--- WHAT THE EXERCISE ASKS ---
The line containing "Definition BINARY_CODEC_ID : string" marks the end; copy exactly all lines from the start of the material up to and including it.

Segment Open

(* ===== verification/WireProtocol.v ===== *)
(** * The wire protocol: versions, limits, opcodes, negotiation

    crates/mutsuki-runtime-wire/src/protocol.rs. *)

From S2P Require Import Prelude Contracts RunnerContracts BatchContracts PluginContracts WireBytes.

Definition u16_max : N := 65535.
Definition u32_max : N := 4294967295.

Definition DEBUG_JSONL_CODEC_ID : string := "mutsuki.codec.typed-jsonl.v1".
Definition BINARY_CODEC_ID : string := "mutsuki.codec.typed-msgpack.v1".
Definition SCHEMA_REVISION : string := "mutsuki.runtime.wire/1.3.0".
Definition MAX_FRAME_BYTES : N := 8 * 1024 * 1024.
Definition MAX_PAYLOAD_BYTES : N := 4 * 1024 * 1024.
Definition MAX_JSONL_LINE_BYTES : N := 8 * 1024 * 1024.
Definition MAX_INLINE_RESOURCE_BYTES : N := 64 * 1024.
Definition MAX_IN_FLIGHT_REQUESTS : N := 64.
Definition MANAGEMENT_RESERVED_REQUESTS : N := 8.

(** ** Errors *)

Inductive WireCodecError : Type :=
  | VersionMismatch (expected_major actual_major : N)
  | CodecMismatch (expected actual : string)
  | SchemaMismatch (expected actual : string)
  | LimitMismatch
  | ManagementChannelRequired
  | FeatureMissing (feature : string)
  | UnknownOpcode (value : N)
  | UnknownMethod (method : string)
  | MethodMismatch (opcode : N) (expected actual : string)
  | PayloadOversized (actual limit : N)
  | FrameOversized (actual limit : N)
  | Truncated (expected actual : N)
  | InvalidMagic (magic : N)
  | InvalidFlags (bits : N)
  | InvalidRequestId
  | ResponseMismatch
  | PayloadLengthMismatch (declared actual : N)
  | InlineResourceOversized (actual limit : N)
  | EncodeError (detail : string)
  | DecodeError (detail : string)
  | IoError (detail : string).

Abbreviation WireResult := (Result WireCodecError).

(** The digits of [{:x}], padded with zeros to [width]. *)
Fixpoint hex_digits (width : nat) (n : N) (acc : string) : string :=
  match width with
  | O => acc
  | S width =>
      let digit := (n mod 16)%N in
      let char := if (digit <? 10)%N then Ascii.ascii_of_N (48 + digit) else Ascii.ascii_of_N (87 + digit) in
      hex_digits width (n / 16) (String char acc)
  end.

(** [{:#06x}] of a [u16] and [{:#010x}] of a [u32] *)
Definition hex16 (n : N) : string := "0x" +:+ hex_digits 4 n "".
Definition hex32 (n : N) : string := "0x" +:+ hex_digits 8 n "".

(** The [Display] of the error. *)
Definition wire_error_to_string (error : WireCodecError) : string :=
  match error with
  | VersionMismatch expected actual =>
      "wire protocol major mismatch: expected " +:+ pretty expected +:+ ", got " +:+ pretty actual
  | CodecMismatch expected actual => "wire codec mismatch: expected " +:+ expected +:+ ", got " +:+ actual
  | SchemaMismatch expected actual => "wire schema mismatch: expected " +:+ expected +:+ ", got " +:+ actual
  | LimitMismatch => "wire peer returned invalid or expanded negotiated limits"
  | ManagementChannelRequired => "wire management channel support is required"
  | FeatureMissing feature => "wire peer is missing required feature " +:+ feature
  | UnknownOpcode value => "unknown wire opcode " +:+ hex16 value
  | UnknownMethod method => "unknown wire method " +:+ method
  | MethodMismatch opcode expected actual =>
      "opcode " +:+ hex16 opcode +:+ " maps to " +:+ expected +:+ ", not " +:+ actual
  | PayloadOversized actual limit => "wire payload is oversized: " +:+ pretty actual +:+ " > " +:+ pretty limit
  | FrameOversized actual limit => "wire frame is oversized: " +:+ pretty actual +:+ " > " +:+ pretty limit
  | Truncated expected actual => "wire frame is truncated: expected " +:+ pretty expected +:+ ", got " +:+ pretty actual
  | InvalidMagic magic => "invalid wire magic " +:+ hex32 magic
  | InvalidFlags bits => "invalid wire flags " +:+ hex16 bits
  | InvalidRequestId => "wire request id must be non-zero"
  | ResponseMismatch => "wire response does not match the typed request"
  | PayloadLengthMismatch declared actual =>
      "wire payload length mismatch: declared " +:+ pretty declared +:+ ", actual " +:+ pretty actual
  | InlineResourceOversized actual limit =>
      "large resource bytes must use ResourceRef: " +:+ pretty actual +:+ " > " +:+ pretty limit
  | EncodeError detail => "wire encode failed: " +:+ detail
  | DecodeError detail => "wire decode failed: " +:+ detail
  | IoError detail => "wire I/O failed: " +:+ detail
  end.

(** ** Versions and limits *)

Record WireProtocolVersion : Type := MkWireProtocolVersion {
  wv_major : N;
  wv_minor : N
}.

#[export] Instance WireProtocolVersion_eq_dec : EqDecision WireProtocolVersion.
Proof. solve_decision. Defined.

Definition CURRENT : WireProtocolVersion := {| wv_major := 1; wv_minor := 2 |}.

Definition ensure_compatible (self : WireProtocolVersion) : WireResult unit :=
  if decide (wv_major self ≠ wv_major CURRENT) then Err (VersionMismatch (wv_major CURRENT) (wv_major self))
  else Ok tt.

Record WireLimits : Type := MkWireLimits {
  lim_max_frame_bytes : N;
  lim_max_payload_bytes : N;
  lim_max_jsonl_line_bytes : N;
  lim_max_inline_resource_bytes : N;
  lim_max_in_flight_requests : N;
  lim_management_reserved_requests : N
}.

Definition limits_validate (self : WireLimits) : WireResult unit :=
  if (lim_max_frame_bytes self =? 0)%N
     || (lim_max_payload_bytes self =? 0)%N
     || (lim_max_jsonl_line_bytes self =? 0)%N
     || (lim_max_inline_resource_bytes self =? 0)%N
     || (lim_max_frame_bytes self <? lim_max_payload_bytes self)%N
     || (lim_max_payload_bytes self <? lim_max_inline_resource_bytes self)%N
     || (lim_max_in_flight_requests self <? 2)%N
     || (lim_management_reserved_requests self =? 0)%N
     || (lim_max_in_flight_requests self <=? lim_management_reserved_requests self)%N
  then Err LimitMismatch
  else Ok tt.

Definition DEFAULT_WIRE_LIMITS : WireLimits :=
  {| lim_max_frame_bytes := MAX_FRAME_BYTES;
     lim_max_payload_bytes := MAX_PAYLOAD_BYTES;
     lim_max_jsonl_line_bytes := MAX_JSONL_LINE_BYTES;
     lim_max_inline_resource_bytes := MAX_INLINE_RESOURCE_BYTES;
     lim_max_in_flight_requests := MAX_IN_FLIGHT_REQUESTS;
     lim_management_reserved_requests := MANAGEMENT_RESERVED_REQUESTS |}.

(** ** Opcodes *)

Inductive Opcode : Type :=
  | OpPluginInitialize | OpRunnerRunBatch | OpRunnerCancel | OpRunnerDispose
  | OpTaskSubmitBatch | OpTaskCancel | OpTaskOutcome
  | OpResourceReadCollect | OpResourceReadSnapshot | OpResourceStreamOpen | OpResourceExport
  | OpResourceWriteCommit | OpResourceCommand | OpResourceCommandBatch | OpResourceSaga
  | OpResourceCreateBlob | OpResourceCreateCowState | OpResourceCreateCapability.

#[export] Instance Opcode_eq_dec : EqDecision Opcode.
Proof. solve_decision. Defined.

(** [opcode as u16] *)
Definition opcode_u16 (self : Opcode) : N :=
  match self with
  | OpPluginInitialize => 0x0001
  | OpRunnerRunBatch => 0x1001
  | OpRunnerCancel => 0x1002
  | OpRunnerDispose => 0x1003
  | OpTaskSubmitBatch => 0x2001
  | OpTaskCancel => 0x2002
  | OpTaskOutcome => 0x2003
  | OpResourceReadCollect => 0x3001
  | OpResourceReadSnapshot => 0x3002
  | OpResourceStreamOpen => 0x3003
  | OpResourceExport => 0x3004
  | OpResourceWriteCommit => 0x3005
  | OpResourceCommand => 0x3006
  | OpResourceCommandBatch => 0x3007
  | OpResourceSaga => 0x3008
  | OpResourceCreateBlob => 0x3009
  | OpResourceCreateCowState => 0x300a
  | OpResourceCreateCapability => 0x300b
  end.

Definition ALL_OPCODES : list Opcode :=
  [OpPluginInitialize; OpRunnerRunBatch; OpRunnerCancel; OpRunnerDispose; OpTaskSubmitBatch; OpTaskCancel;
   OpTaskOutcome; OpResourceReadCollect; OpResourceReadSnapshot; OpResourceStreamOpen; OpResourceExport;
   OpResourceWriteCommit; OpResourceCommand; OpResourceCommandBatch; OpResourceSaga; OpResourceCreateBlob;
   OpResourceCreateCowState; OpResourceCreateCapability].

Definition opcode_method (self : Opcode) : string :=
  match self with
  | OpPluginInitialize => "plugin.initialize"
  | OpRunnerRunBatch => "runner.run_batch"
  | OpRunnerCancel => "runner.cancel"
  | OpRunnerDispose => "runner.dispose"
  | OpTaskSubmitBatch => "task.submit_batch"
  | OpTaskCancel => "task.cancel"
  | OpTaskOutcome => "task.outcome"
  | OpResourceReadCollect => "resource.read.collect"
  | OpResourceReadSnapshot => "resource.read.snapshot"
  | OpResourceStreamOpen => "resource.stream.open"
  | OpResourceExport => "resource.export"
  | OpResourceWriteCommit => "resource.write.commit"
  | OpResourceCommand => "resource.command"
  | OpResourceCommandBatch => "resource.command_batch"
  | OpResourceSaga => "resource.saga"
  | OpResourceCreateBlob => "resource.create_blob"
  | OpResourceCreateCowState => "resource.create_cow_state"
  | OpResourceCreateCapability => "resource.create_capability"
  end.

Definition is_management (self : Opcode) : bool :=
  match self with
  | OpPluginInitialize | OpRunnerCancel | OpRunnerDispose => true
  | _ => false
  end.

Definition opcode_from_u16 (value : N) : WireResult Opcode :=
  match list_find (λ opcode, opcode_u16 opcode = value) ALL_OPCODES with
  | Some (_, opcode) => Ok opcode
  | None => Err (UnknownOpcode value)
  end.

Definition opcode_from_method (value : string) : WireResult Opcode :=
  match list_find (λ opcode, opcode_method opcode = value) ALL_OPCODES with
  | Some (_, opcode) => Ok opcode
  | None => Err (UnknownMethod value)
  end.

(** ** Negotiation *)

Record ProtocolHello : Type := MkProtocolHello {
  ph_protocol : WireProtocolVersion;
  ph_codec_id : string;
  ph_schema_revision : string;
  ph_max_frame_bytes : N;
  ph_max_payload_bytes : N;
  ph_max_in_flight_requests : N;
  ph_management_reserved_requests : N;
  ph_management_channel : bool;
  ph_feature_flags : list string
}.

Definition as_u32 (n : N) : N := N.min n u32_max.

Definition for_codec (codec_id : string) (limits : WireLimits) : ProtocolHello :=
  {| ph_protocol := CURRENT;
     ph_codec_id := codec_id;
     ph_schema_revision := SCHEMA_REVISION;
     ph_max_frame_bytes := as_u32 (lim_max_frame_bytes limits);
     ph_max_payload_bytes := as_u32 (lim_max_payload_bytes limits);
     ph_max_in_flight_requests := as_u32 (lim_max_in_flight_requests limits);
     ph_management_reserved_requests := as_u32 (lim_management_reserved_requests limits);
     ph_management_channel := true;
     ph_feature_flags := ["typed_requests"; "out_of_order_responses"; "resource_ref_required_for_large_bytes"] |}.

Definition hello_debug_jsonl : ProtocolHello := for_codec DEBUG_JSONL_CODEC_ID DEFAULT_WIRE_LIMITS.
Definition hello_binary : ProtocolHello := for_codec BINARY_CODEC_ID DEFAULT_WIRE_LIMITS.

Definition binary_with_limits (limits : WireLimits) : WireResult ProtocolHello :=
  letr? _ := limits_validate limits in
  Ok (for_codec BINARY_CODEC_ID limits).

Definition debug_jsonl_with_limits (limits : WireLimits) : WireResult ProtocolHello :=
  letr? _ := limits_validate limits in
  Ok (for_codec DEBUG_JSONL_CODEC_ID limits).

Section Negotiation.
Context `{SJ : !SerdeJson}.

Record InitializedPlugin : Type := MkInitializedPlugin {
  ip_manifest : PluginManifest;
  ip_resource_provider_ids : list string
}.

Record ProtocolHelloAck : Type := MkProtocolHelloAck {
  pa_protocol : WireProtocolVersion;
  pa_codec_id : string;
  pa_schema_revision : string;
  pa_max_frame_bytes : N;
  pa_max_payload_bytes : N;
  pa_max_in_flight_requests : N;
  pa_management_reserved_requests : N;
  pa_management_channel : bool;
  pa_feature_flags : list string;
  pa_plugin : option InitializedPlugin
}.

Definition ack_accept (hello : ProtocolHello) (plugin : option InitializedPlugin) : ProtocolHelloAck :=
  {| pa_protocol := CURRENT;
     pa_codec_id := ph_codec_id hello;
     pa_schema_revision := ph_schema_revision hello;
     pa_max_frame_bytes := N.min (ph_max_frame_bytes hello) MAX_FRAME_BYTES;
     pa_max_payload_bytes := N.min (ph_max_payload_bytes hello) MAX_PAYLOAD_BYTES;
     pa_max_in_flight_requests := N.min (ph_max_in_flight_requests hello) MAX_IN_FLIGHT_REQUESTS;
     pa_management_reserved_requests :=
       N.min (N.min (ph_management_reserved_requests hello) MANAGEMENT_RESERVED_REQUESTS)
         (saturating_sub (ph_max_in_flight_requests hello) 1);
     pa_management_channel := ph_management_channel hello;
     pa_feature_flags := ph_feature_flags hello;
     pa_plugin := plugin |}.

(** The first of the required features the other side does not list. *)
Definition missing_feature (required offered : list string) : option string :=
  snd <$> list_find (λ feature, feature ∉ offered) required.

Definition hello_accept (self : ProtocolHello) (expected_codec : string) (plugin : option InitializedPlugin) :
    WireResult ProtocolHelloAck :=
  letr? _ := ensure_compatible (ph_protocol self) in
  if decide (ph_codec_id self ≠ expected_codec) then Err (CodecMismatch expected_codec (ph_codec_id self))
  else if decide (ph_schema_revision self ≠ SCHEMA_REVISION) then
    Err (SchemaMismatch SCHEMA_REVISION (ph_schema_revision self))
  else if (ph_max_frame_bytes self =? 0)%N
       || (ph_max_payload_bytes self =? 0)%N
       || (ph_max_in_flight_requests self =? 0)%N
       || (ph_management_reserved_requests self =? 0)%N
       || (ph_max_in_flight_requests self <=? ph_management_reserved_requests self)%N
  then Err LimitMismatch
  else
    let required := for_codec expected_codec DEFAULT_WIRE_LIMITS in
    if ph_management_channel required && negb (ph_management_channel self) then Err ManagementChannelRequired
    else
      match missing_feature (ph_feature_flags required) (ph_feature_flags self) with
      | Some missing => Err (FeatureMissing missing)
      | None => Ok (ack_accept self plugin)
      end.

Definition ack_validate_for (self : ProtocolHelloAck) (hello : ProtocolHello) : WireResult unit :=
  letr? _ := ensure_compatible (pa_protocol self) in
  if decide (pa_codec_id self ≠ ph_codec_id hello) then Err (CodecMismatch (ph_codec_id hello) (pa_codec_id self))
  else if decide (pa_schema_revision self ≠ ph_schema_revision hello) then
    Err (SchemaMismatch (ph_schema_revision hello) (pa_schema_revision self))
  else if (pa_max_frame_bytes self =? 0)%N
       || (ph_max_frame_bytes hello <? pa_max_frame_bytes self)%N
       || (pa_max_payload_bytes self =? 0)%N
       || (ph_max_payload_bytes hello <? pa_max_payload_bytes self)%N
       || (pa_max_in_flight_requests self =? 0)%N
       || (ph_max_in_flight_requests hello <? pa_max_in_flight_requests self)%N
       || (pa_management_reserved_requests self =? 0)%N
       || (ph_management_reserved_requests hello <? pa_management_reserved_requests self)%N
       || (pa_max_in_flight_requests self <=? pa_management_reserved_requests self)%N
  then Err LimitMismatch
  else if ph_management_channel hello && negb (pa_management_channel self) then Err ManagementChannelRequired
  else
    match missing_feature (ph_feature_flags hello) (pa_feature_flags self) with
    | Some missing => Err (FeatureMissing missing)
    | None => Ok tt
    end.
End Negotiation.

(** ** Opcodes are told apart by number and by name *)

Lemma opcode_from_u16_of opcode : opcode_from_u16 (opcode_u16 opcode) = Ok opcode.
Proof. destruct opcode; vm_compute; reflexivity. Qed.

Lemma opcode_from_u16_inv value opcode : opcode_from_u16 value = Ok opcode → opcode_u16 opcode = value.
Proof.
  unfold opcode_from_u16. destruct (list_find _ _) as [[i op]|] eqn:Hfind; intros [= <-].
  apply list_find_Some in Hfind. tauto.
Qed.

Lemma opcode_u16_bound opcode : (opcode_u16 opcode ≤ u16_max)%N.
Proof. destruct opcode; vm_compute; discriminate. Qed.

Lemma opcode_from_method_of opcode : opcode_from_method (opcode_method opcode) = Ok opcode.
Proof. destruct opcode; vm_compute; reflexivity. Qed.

Segment Closed

--- TASK OUTPUT ---
(* ===== verification/WireProtocol.v ===== *)
(** * The wire protocol: versions, limits, opcodes, negotiation

    crates/mutsuki-runtime-wire/src/protocol.rs. *)

From S2P Require Import Prelude Contracts RunnerContracts BatchContracts PluginContracts WireBytes.

Definition u16_max : N := 65535.
Definition u32_max : N := 4294967295.

Definition DEBUG_JSONL_CODEC_ID : string := "mutsuki.codec.typed-jsonl.v1".
Definition BINARY_CODEC_ID : string := "mutsuki.codec.typed-msgpack.v1".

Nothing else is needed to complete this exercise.